Un enfant qui a une base solide dans ces domaines entre dans la société bien placé pour contribuer à la communauté et à l’économie, et sera moins susceptible de puiser dans les ressources de l’État.
Les droits et le bien-être des enfants devraient être au cœur de tous les débats politiques, et non à la périphérie – pour le bien de l’humanité, bien sûr, mais aussi parce que cela a un sens économique.
Les enfants souffrent également différemment des adultes lors de catastrophes et ont besoin de réponses différentes.

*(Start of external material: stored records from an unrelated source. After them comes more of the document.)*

Lemma base_sound s : sound_verdict s (base_verdict s).
Proof.
  destruct (base_verdict_spec s) as (He & Hr & Hc & Hm).
  assert (forallb (fun cr =>
      PyStr.mem cr.2 ["LOW"; "MEDIUM"; "HIGH"; "UNKNOWN"]
      && (negb (String.eqb cr.2 "LOW")
          || PyStr.mem cr.1 ["NO_PROXY_DIRECT_OK"; "BOTH_DIRECT_AND_PROXY_WORK"])
      && (negb (String.eqb cr.2 "UNKNOWN") || String.eqb cr.1 "INSUFFICIENT_DATA"))
    CLASS_RISKS = true) as Ht by (vm_compute; reflexivity).
  rewrite forallb_forall in Ht. apply Ht in Hr. cbn [fst snd] in Hr.
  rewrite !andb_true_iff, PyStr.mem_In in Hr. destruct Hr as [[H1 H2] H3].
  split_and!; [done|done| | |done|done].
  - intros El. rewrite El in H2. by apply PyStr.mem_In in H2.
  - intros El. rewrite El in H3. by apply String.eqb_eq in H3.
Qed.

Lemma trusted_sound s v : sound_verdict s v -> sound_verdict s (adjust_trusted s v).
Proof.
  intros Hv. unfold adjust_trusted. destruct (sg_listener_name s) as [name|]; [|done].
  destruct (_ && _); [|done]. destruct Hv as (He & _ & _ & _ & Hc & Hm).
  split_and!; cbn; first [done|tauto].
Qed.

Lemma mismatch_sound s v : sound_verdict s v -> sound_verdict s (adjust_mismatch s v).
Proof.
  intros Hv. unfold adjust_mismatch. destruct (_ && _) eqn:Eb; [|done].
  apply andb_true_iff in Eb as [Ey _]. destruct Hv as (_ & Hr & _ & _ & _ & Hm).
  destruct (PyStr.mem v.(v_risk) ["LOW"; "UNKNOWN"]) eqn:Er.
  - split_and!; cbn [v_class v_risk v_confidence]; try done; [cbn; tauto|].
    unfold bounded_confidence, F64.pymax in *.
    destruct (F64.ltb (v_confidence v) (F64.lit 72 100)) eqn:El; [by vm_compute|].
    by rewrite El.
  - assert (~ In v.(v_risk) ["LOW"; "UNKNOWN"]) as Hn
      by (rewrite <- PyStr.mem_In; congruence).
    split_and!; cbn [v_class v_risk v_confidence]; try done.
    + intros Hl. destruct Hn. rewrite Hl. cbn. tauto.
    + intros Hl. destruct Hn. rewrite Hl. cbn. tauto.
    + unfold bounded_confidence, F64.pymax in *.
      destruct (F64.ltb (v_confidence v) (F64.lit 72 100)) eqn:El; [by vm_compute|].
      by rewrite El.
Qed.

Lemma stale_sound s v : sound_verdict s v -> sound_verdict s (adjust_stale s v).
Proof.
  intros Hv. unfold adjust_stale. destruct (text_in _ _) eqn:Eb; [|done].
  destruct Hv as (_ & _ & _ & _ & Hc & Hm). split_and!; cbn; first [done|tauto].
Qed.

Lemma final_sound s : sound_verdict s (final_verdict s).
Proof. apply stale_sound, mismatch_sound, trusted_sound, base_sound. Qed.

À Lismore, à la suite de la pire catastrophe naturelle jamais enregistrée en Australie, les adultes rapportent que les enfants ont été remarquablement résistants au cours de l’année depuis l’inondation du 28 février, mais quand il pleut, ils sont terrifiés – le traumatisme émotionnel de ce qu’ils ont vécu ce jour-là est toujours Très réel.
De nombreux enfants qui ont perdu leur maison vivent également dans des conditions déplorables près de 12 mois après l’inondation, y compris dans des tentes et des caravanes, alors que leurs parents attendent de savoir s’ils seront éligibles à un programme de rachat gouvernemental – un programme qui a été annoncé six mois il y a.
Le COVID-19 a clairement montré que les enfants peuvent être profondément affectés par des domaines politiques au-delà de ceux qui leur sont normalement associés, comme l’éducation et la garde d’enfants. Ils méritent une voix à la table du gouvernement, pour s’assurer que leurs besoins sont pris en compte et pris en compte dans ces débats politiques plus larges. La proposition de Hollonds d’avoir un ministre fédéral des enfants mérite d’être soutenue.